Он распоряжается садом, будто это внутренний двор Бедлама, Кейт. Упрежу твой вопрос: Бедлам — это уютное место в окружении полей. Множество людей приезжает туда отдохнуть. У нас было время для ухода за фруктовыми посадками, время подрезать деревья, время стричь живые изгороди, время удалять сорняки среди растений.

— Время для прогулок в сумерках, Гус: ты поддерживал его за правую руку, а я брала за левую.
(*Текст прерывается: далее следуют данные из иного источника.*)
(** ** The work for one contraction, as a whole *)

(** The loop over all particles and components, for a body that
    rewrites the coordinates [(p, c)] of the copies from those
    coordinates alone. *)
Section LocalUpdatesOfAll.
Variable numParticles P : nat.
Context {St V : Type}.
Variable view : St -> nat -> nat -> nat -> V.
Variable WF : St -> Prop.
Variable body : nat -> nat -> St -> St.
Variable F : nat -> nat -> (nat -> V) -> nat -> V.
Hypothesis F_ext :
  forall p c f f' k, (forall k', f k' = f' k') -> F p c f k = F p c f' k.
Hypothesis body_spec :
  forall p c st,
    (p < numParticles)%nat -> (c < 3)%nat -> WF st ->
    WF (body p c st)
    /\ (forall k, (k < P)%nat ->
          view (body p c st) k p c = F p c (fun k' => view st k' p c) k)
    /\ (forall k j c', (c' < 3)%nat -> (j, c') <> (p, c) ->
          view (body p c st) k j c' = view st k j c').

Lemma unit_masses_not_zero j :
  (j < numParticles)%nat ->
  getParticleMass (mkSystem (replicate numParticles 1)) j <> 0.
Proof.
  intros Hj. unfold getParticleMass. simpl.
  rewrite lookup_replicate_2 by exact Hj. simpl. lra.
Qed.

Lemma for_components_local st :
  WF st ->
  let st' := for_components numParticles body st in
  WF st'
  /\ forall j c k, (j < numParticles)%nat -> (c < 3)%nat -> (k < P)%nat ->
       view st' k j c = F j c (fun k' => view st k' j c) k.
Proof.
  intros Hwf. cbv zeta.
  assert (Heq : for_components numParticles body st
                = for_massive_components (mkSystem (replicate numParticles 1))
                    numParticles body st).
  { unfold for_components, for_massive_components.
    apply for_range_ext. intros j s Hj.
    destruct (Req_dec_T _ 0) as [Hz | _]; [| reflexivity].
    exfalso. revert Hz. apply unit_masses_not_zero. lia. }
  rewrite Heq.
  destruct (for_massive_components_local (mkSystem (replicate numParticles 1))
              numParticles P view WF body F F_ext body_spec st Hwf)
    as [Hwf' Hall].
  split; [exact Hwf' |]. intros j c k Hj Hc Hk.
  destruct (Hall j c Hj Hc) as [Hdone _].
  apply Hdone; [now apply unit_masses_not_zero | exact Hk].
Qed.

End LocalUpdatesOfAll.

Section ContractGroup.
Context {E : Type} `{ContextImpl E}.
Variable F : Z -> list Vec3 -> list Vec3.
Hypothesis Hengine : static_engine F.
Variable totalCopies copies numParticles : nat.
Hypothesis Hcopies : (1 <= copies < totalCopies)%nat.

(** "Find the contracted positions", over all particles and
    components. *)
Lemma contractAllPositions_spec maxCopies pos cpos q :
  shaped maxCopies numParticles cpos -> (copies <= maxCopies)%nat ->
  length q = totalCopies ->
  let r :=
    for_components numParticles (contractPositions totalCopies copies pos)
      (cpos, q) in
  shaped maxCopies numParticles (fst r) /\ length (snd r) = totalCopies
  /\ forall j c k, (j < numParticles)%nat -> (c < 3)%nat -> (k < copies)%nat ->
       coord (fst r) k j c
       = contracted_position totalCopies copies pos j c k.
Proof.
  intros Hshape Hmax Hq. cbv zeta.
  destruct (for_components_local numParticles copies
              (fun (s : BeadArray * list Complex) k j c => coord (fst s) k j c)
              (fun s => shaped maxCopies numParticles (fst s)
                        /\ length (snd s) = totalCopies)
              (contractPositions totalCopies copies pos)
              (fun p c _ k => contracted_position totalCopies copies pos p c k)
              (fun _ _ _ _ _ _ => eq_refl)) with (st := (cpos, q))
    as [[Hs Hl] Hall].
  - intros p c [cpos1 q1] Hp Hc [Hs1 Hl1]. cbn [fst snd] in *.
    destruct (contractPositions_spec totalCopies copies numParticles Hcopies
                maxCopies pos p c cpos1 q1 Hs1 Hmax Hp Hc Hl1)
      as (Hs2 & Hl2 & Hval & Hother).
    split; [split; assumption |]. split; assumption.
  - split; assumption.
  - split; [exact Hs |]. split; [exact Hl |]. exact Hall.
Qed.

Lemma extendForces_buffer_length cf particle c f q :
  length q = totalCopies ->
  length (snd (extendForces totalCopies copies cf particle c (f, q)))
  = totalCopies.
Proof.
  intros Hq. unfold extendForces. cbn [snd].
  destruct (forces_spectrum totalCopies copies Hcopies cf particle c q Hq)
    as [Hl2 _].
  cbv zeta in Hl2.
  set (q2 := if (1 <? copies)%nat then _ else _) in *.
  destruct (unpackModes_bin0 totalCopies copies Hcopies q2) as [Hl3 _].
  rewrite c2c_length; rewrite Hl3, Hl2; lia.
Qed.

(** "Apply the forces to the original copies", over all particles and
    components. *)
Lemma extendAllForces_spec cf f q :
  shaped totalCopies numParticles f -> length q = totalCopies ->
  (copies <= keptEnd totalCopies copies)%nat ->
  let r :=
    for_components numParticles (extendForces totalCopies copies cf) (f, q) in
  forall j c k,
    (j < numParticles)%nat -> (c < 3)%nat -> (k < totalCopies)%nat ->
    coord (fst r) k j c
    = coord f k j c + extended_force totalCopies copies cf j c k.
Proof.
  intros Hshape Hq Hfree. cbv zeta.
  destruct (for_components_local numParticles totalCopies
              (fun (s : BeadArray * list Complex) k j c => coord (fst s) k j c)
              (fun s => shaped totalCopies numParticles (fst s)
                        /\ length (snd s) = totalCopies)
              (extendForces totalCopies copies cf)
              (fun p c g k => g k + extended_force totalCopies copies cf p c k))
    with (st := (f, q)) as [_ Hall].
  - intros p c g g' k Hext. now rewrite Hext.
  - intros p c [f1 q1] Hp Hc [Hs1 Hl1]. cbn [fst snd] in *.
    destruct (extendForces_spec totalCopies copies numParticles Hcopies
                cf p c f1 q1 Hs1 Hp Hc Hl1 Hfree) as (Hs2 & Hval & Hother).
    split; [split; [exact Hs2 | now apply extendForces_buffer_length] |].
    split; assumption.
  - split; assumption.
  - exact Hall.
Qed.

(** "Compute forces": the contracted copies go through the engine. *)
Lemma contractedBeads_static mask n : forall self context,
  (n <= length (contractedForces self))%nat ->
  exists cf context',
    for_range 0 n (contractedBead mask) (self, context)
    = (with_contracted self (contractedPositions self) cf, context')
    /\ length cf = length (contractedForces self)
    /\ forall i, (i < n)%nat ->
         bead cf i = F mask (bead (contractedPositions self) i).
Proof.
  destruct Hengine as (Hsites & _ & Hcalc).
  induction n as [| n IH]; intros self context Hn.
  - exists (contractedForces self), context.
    rewrite for_range_empty by lia.
    split; [now destruct self |]. split; [reflexivity | intros; lia].
  - destruct (IH self context ltac:(lia)) as (cf & context1 & Hrun & Hl & Hcf).
    rewrite for_range_last by lia. rewrite Hrun.
    unfold contractedBead. cbn [contractedPositions contractedForces
                                 with_contracted].
    match goal with
    | |- context [calcForcesAndEnergy true false mask ?c] =>
        destruct (Hcalc true false mask c) as (_ & _ & Hf);
        set (context2 := calcForcesAndEnergy true false mask c) in *
    end.
    exists (<[n := ctx_forces context2]> cf), context2.
    split; [reflexivity |]. split; [now rewrite length_insert |].
    intros i Hi. rewrite bead_insert by lia.
    destruct (decide (n = i)) as [<- | Hne]; [| apply Hcf; lia].
    rewrite Hf. f_equal. now rewrite (proj1 (Hsites _)).
Qed.

(** X22.  The body of the loop over the schedule, for a contraction of
    the groups [mask] to [copies] copies with [1 <= copies < P] whose
    retained bins do not overlap when they are moved back
    ([copies <= keptEnd P copies]), with an engine that has no virtual
    sites and whose forces are a function [F] of the groups and the
    positions: the contracted positions are computed from the positions
    of the copies, the forces [F mask] are evaluated at each contracted
    copy, and their extension to the [P] copies is added to the forces;
    positions and velocities are not touched. *)
Theorem contraction_adds_the_extended_group_forces maxCopies mask self
    context :
  (copies <= keptEnd totalCopies copies)%nat ->
  shaped totalCopies numParticles (forces self) ->
  shaped maxCopies numParticles (contractedPositions self) ->
  (copies <= maxCopies)%nat ->
  (copies <= length (contractedForces self))%nat ->
  let self' :=
    fst (contractGroup totalCopies numParticles (Z.of_nat copies, mask)
           (self, context)) in
  positions self' = positions self /\ velocities self' = velocities self
  /\ (forall i j c,
        (i < copies)%nat -> (j < numParticles)%nat -> (c < 3)%nat ->
        coord (contractedPositions self') i j c
        = contracted_position totalCopies copies (positions self) j c i)
  /\ (forall i, (i < copies)%nat ->
        bead (contractedForces self') i
        = F mask (bead (contractedPositions self') i))
  /\ (forall k j c,
        (k < totalCopies)%nat -> (j < numParticles)%nat -> (c < 3)%nat ->
        coord (forces self') k j c
        = coord (forces self) k j c
          + extended_force totalCopies copies (contractedForces self') j c k).
Proof.
  intros Hfree Hf Hcp Hmax Hcf. cbv zeta. unfold contractGroup.
  cbn [fst snd]. rewrite Nat2Z.id.
  destruct (contractAllPositions_spec maxCopies (positions self)
              (contractedPositions self) (replicate totalCopies Czero)
              Hcp Hmax (length_replicate _ _)) as (Hs1 & Hl1 & Hpos).
  destruct (for_components numParticles _ (contractedPositions self, _))
    as [cpos q1].
  cbn [fst snd] in Hs1, Hl1, Hpos.
  destruct (contractedBeads_static mask copies
              (with_contracted self cpos (contractedForces self)) context Hcf)
    as (cf & context1 & -> & Hlcf & Hbeads).
  cbn [contractedPositions contractedForces with_contracted positions
         velocities forces] in *.
  pose proof (extendAllForces_spec cf (forces self) q1 Hf Hl1 Hfree) as Hext.
  cbv zeta in Hext.
  destruct (for_components numParticles _ (forces self, q1)) as [f q2].
  cbn [fst snd contractedPositions contractedForces with_contracted
         with_beads positions velocities forces] in *.
  split; [reflexivity |]. split; [reflexivity |].
  split; [intros i j c Hi Hj Hc; now apply Hpos |].
  split; [exact Hbeads |].
  intros k j c Hk Hj Hc. now apply Hext.
Qed.

End ContractGroup.

Section ContractGroupExample.

Lemma moving_forces_shaped : shaped 2 1 moving_forces.
Proof.
  split; [reflexivity |]. intros k Hk.
  destruct k as [| [| k]]; [reflexivity | reflexivity | lia].
Defined.

Lemma one_contracted_copy_shaped :
  shaped 1 1 (contractedPositions moving_contracting_kernel).
Proof.
  split; [reflexivity |]. intros k Hk.
  destruct k as [| k]; [reflexivity | lia].
Defined.

Lemma two_to_one_does_not_overlap : (1 <= keptEnd 2 1)%nat.
Proof. unfold keptEnd, keptStart. simpl. lia. Defined.

(** The theorem for group 1 contracted from two copies to one, under
    the constant force, on a kernel of two copies in motion that already
    holds forces and whose work arrays hold what an earlier step left. *)
Lemma contraction_adds_the_extended_group_forces_witness :
  @static_engine unit constant_force_engine
    (fun _ pos => map (fun _ => mkVec3 4 0 0) pos)
  /\ (1 <= 1 < 2)%nat
  /\ (1 <= keptEnd 2 1)%nat
  /\ shaped 2 1 (forces moving_contracting_kernel)
  /\ let self' :=
       fst (@contractGroup unit constant_force_engine 2 1 (Z.of_nat 1, 2%Z)
              (moving_contracting_kernel, rest_context)) in
     positions self' = moving_positions
     /\ velocities self' = moving_velocities
     /\ (forall i j c,
           (i < 1)%nat -> (j < 1)%nat -> (c < 3)%nat ->
           coord (contractedPositions self') i j c
           = contracted_position 2 1 moving_positions j c i)
     /\ (forall i, (i < 1)%nat ->
           bead (contractedForces self') i
           = map (fun _ => mkVec3 4 0 0) (bead (contractedPositions self') i))
     /\ (forall k j c,
           (k < 2)%nat -> (j < 1)%nat -> (c < 3)%nat ->
           coord (forces self') k j c
           = coord moving_forces k j c
             + extended_force 2 1 (contractedForces self') j c k).
Proof.
  assert (Hc : (1 <= 1 < 2)%nat) by lia.
  assert (Hm : (1 <= 1)%nat) by lia.
  assert (Hl : (1 <= length (contractedForces moving_contracting_kernel))%nat)
    by (simpl; lia).
  split; [exact constant_force_engine_is_static |].
  split; [exact Hc |]. split; [exact two_to_one_does_not_overlap |].
  split; [exact moving_forces_shaped |].
  exact (@contraction_adds_the_extended_group_forces unit
           constant_force_engine _ constant_force_engine_is_static 2 1 1 Hc
           1 2%Z moving_contracting_kernel rest_context
           two_to_one_does_not_overlap moving_forces_shaped
           one_contracted_copy_shaped Hm Hl).
Defined.

End ContractGroupExample.

(** ** Noise and damping in the thermostat *)

Section ThermostatBalance.
Context `{PhysicalConstants}.
Variable integrator : RPMDIntegrator.
Variable P : nat.

Lemma exp_le_one x : x <= 0 -> exp x <= 1.
Proof.
  intros Hx. rewrite <- exp_0.
  destruct (Rle_lt_or_eq_dec _ _ Hx) as [Hlt | ->]; [| lra].
  left. now apply exp_increasing.
Qed.

Lemma damping_leaves_room x : x <= 0 -> 0 <= 1 - exp x * exp x.
Proof.
  intros Hx. pose proof (exp_le_one x Hx) as H1.
  pose proof (exp_pos x) as H0. nra.
Qed.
— Помнишь тот вечер, когда мы увидели чудище? «Теперь здесь уютно и тенисто, Кэтрин, — сказал он. — Ничто не возмущает моего уединения». — «Благодарю вас, сэр. За ветками ухаживал Гусперо. Мне до них не достать». — «А как произрастают наши посадки? Цветет ли лимонная роща?» — «О, сэр, там просто чудесно». — «Я упиваюсь этим запахом. Мне чудится, будто меня окутывают ароматы мирры и бальзама. — Он внезапно застопорил ход — и я чуть не перелетел через него. — Не белладонной ли тут пахнет?» — «Да, сэр. Из нее получается хороший настой от бессонницы». — «Вырви ее с корнем, Кэтрин. Немедля. Само ее название несет порчу, ибо это дьявольская трава. Она заставляет людей валяться в постели, когда другие давно уже за работой. Помоги Кэтрин, Гусперо». Мы оба опустились на колени и взялись искоренять зловредную траву, и наши пальцы, погруженные в землю, соприкоснулись. О Кейт, Кейт…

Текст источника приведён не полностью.